Start of PROVIDED DATA

(** The directory itself: not there, created but its entry in the parent not
    flushed, or on the disk for good. *)
Inductive Made := Missing | Unflushed | Durable.

#[export] Instance Made_eq_dec : EqDecision Made.
Proof. solve_decision. Defined.

Record Dir := mkDir { base : gmap str File; log : list DirOp; made : Made }.

Definition no_dir : Dir := mkDir ∅ [] Missing.

(** [fs::create_dir_all]: nothing is flushed, neither the new directory nor the
    parent that names it. *)
Definition make_dir (d : Dir) : Dir := match made d with Missing => mkDir (base d) (log d) Unflushed | _ => d end.

(** What a running process sees. *)
Definition view (d : Dir) : gmap str File := foldl apply_op (base d) (log d).

Definition push_op (d : Dir) (op : DirOp) : Dir := mkDir (base d) (log d ++ [op]) (made d).

(** [File::open(directory)?.sync_all()]: the entries of the directory, not the
    directory's own entry in its parent. *)
Definition flush_dir (d : Dir) : Dir := mkDir (view d) [] (made d).

(** The changes a power cut lets through: any of them. *)
Fixpoint kept (keep : list bool) (ops : list DirOp) : list DirOp :=
  match keep, ops with
  | b :: keep, op :: ops => if b then op :: kept keep ops else kept keep ops
  | _, _ => []
  end.

(** A file whose contents were not flushed comes back with any contents. *)
Definition settle (junk : str → str) (n : str) (f : File) : option File :=
  Some (if synced f then f else mkFile (junk n) true).

(** Whether the directory is still there; [lose] is the environment's choice for one
    whose own entry was not flushed. *)
Definition survives (lose : bool) (m : Made) : bool :=
  match m with Missing => false | Unflushed => negb lose | Durable => true end.

Definition cut_power (lose : bool) (keep : list bool) (junk : str → str) (d : Dir) : Dir :=
  if survives lose (made d)
  then mkDir (map_imap (settle junk) (foldl apply_op (base d) (kept keep (log d)))) [] Durable
  else no_dir.

(** ** Calls *)

Inductive DirName := GoalsDir | SessionsDir.

#[export] Instance DirName_eq_dec : EqDecision DirName.
Proof. solve_decision. Defined.

Inductive Counter := Sequence | AcceptedWrites | SyncedPublications | UnsyncedPublications | UnlockFailures.

(** The atomics of one open store, and the process it lives in. *)
Record Instance_ := mkInstance {
  pid : Z;
  sequence : Z;
  accepted_writes : Z;
  synced_publications : Z;
  unsynced_publications : Z;
  unlock_failures : Z;
}.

End of PROVIDED DATA

§ WHAT YOU ARE ASKED TO DO
Copy the records. Each line should match exactly.

§ REPLY TO THE EXERCISE
(** The directory itself: not there, created but its entry in the parent not
    flushed, or on the disk for good. *)
Inductive Made := Missing | Unflushed | Durable.

#[export] Instance Made_eq_dec : EqDecision Made.
Proof. solve_decision. Defined.

Record Dir := mkDir { base : gmap str File; log : list DirOp; made : Made }.

Definition no_dir : Dir := mkDir ∅ [] Missing.

(** [fs::create_dir_all]: nothing is flushed, neither the new directory nor the
    parent that names it. *)
Definition make_dir (d : Dir) : Dir := match made d with Missing => mkDir (base d) (log d) Unflushed | _ => d end.

(** What a running process sees. *)
Definition view (d : Dir) : gmap str File := foldl apply_op (base d) (log d).

Definition push_op (d : Dir) (op : DirOp) : Dir := mkDir (base d) (log d ++ [op]) (made d).

(** [File::open(directory)?.sync_all()]: the entries of the directory, not the
    directory's own entry in its parent. *)
Definition flush_dir (d : Dir) : Dir := mkDir (view d) [] (made d).

(** The changes a power cut lets through: any of them. *)
Fixpoint kept (keep : list bool) (ops : list DirOp) : list DirOp :=
  match keep, ops with
  | b :: keep, op :: ops => if b then op :: kept keep ops else kept keep ops
  | _, _ => []
  end.

(** A file whose contents were not flushed comes back with any contents. *)
Definition settle (junk : str → str) (n : str) (f : File) : option File :=
  Some (if synced f then f else mkFile (junk n) true).

(** Whether the directory is still there; [lose] is the environment's choice for one
    whose own entry was not flushed. *)
Definition survives (lose : bool) (m : Made) : bool :=
  match m with Missing => false | Unflushed => negb lose | Durable => true end.

Definition cut_power (lose : bool) (keep : list bool) (junk : str → str) (d : Dir) : Dir :=
  if survives lose (made d)
  then mkDir (map_imap (settle junk) (foldl apply_op (base d) (kept keep (log d)))) [] Durable
  else no_dir.

(** ** Calls *)

Inductive DirName := GoalsDir | SessionsDir.

#[export] Instance DirName_eq_dec : EqDecision DirName.
Proof. solve_decision. Defined.

Inductive Counter := Sequence | AcceptedWrites | SyncedPublications | UnsyncedPublications | UnlockFailures.

(** The atomics of one open store, and the process it lives in. *)
Record Instance_ := mkInstance {
  pid : Z;
  sequence : Z;
  accepted_writes : Z;
  synced_publications : Z;
  unsynced_publications : Z;
  unlock_failures : Z;
}.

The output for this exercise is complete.